INSTRUCTIONS TO FOLLOW
Would you pull out every line of the material that contains the string "Hmul"?

DATA LISTING
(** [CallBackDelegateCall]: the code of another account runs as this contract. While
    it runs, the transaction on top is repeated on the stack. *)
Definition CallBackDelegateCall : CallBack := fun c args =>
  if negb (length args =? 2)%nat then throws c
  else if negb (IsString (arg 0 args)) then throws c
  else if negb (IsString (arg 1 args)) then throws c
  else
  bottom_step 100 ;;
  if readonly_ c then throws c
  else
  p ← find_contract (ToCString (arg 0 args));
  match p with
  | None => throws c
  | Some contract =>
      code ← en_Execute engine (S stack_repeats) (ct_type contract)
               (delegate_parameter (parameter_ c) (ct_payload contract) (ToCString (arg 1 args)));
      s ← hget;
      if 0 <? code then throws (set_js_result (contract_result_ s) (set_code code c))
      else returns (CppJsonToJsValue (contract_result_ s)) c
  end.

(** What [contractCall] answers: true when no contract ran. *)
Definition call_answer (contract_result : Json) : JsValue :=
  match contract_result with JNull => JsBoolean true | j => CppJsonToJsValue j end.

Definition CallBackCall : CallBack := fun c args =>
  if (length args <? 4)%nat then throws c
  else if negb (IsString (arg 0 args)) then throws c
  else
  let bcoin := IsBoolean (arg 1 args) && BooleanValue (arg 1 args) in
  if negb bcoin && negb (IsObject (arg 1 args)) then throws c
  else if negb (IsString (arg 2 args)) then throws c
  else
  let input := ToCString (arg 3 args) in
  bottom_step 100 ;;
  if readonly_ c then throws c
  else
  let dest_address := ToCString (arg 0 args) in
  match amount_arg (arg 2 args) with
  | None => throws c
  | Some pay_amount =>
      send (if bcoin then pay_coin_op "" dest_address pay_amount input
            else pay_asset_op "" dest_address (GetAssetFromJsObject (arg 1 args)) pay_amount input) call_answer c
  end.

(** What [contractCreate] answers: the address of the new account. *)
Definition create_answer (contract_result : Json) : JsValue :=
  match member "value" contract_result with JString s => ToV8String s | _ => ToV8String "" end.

* * *

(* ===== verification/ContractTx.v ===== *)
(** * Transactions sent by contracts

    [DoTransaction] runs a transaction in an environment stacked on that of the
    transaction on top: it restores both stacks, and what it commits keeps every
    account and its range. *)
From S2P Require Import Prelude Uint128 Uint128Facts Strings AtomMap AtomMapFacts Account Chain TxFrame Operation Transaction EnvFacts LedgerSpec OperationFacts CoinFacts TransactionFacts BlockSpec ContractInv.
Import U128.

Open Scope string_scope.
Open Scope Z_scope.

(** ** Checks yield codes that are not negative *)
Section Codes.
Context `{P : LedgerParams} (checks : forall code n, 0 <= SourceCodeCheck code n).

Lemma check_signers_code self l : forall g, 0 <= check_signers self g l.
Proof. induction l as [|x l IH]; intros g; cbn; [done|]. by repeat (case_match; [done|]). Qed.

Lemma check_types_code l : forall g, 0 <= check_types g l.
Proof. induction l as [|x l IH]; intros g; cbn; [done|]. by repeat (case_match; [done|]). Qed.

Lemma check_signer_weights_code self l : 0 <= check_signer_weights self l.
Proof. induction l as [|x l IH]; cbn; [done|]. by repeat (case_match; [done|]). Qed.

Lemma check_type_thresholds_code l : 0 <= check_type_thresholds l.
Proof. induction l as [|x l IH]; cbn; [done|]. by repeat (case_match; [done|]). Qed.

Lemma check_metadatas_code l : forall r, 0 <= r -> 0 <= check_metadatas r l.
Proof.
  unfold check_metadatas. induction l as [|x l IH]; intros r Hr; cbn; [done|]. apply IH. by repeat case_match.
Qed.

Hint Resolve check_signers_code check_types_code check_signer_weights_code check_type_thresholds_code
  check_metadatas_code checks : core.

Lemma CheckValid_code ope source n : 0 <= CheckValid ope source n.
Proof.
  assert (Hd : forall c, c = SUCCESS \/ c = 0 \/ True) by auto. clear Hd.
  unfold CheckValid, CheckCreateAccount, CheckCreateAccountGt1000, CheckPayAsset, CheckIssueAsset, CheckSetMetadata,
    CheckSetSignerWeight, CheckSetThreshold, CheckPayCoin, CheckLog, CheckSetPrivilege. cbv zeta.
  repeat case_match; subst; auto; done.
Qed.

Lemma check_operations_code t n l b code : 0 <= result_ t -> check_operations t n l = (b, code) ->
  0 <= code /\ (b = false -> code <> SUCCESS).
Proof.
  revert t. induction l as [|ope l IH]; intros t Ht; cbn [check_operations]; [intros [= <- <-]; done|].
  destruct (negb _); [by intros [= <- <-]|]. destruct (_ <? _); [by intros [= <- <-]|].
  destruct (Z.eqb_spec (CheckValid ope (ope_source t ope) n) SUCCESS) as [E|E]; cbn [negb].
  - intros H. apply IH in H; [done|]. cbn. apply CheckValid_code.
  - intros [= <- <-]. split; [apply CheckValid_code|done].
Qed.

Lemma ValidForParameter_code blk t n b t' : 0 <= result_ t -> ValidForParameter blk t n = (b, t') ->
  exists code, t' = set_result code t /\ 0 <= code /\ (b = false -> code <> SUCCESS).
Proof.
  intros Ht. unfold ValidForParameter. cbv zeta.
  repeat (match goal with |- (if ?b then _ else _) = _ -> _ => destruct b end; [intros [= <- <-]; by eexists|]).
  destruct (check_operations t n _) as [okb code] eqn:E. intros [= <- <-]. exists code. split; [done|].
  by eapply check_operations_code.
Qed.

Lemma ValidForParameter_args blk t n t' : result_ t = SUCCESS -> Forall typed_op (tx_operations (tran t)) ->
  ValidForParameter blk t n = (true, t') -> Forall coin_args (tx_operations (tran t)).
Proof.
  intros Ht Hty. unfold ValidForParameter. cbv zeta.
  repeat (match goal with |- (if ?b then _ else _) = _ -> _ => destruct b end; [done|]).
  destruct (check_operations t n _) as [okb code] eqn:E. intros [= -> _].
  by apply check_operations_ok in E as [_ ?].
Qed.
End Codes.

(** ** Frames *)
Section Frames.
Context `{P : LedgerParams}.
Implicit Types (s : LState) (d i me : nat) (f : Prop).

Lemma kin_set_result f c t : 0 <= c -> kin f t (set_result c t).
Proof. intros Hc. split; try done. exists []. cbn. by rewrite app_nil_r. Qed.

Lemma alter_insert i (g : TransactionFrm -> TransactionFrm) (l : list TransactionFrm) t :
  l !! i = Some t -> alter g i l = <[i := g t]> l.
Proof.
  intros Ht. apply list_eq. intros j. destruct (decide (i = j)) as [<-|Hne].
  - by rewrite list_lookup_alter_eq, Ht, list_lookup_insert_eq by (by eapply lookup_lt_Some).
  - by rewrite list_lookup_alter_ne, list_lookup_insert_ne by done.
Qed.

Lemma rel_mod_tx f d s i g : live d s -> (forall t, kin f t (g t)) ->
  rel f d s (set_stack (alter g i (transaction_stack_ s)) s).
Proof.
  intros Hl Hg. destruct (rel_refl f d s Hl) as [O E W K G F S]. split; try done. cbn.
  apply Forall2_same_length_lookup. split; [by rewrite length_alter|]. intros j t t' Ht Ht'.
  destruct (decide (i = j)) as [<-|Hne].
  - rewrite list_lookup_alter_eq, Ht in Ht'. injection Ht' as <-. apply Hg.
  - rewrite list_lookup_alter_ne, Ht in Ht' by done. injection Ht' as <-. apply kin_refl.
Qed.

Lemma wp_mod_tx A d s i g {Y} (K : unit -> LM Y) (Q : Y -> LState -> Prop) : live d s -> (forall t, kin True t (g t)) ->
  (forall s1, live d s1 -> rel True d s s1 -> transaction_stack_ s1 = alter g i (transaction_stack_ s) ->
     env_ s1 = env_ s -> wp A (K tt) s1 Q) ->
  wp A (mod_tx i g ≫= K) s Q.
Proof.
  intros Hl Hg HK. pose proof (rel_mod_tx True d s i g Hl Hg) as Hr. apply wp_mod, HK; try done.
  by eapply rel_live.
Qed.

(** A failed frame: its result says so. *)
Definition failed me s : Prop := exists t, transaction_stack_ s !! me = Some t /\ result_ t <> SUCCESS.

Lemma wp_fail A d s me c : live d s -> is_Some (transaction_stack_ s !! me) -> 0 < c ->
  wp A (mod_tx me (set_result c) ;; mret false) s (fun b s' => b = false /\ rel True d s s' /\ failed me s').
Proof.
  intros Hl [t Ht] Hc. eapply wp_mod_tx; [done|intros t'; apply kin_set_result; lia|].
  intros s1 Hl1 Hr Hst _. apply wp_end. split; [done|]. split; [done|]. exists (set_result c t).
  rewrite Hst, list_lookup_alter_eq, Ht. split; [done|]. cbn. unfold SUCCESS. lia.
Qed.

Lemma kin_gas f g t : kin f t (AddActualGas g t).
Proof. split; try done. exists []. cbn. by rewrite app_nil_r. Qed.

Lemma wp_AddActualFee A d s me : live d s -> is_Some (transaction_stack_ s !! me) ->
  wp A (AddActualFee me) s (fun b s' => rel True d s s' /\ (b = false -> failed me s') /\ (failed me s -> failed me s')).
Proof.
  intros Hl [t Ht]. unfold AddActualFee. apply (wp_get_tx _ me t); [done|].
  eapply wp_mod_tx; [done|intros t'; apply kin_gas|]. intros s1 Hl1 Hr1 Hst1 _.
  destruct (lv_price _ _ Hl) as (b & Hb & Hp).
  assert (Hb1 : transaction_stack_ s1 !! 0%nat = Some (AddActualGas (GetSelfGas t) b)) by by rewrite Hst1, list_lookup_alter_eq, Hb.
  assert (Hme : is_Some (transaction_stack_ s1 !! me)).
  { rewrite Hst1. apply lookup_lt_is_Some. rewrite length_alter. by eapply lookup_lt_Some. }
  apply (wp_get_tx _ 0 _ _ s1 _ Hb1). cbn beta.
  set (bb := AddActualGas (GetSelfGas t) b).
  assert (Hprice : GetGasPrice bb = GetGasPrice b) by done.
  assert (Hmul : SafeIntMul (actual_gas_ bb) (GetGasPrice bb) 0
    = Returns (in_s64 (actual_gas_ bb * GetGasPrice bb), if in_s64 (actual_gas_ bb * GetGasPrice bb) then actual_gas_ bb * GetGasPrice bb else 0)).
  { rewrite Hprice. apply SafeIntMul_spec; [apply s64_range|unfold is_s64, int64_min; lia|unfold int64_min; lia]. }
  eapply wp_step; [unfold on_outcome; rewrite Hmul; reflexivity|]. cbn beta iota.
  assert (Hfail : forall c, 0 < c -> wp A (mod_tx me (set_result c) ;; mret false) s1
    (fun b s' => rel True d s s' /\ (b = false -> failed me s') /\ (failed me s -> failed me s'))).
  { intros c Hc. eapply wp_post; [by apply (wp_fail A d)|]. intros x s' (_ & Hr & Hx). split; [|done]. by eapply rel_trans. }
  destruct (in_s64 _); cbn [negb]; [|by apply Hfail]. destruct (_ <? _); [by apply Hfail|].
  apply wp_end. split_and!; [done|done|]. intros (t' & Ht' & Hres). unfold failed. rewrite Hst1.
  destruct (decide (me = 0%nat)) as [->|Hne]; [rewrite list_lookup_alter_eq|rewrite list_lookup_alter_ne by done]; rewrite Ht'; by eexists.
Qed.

EXPECTED ANSWER
  assert (Hmul : SafeIntMul (actual_gas_ bb) (GetGasPrice bb) 0
  eapply wp_step; [unfold on_outcome; rewrite Hmul; reflexivity|]. cbn beta iota.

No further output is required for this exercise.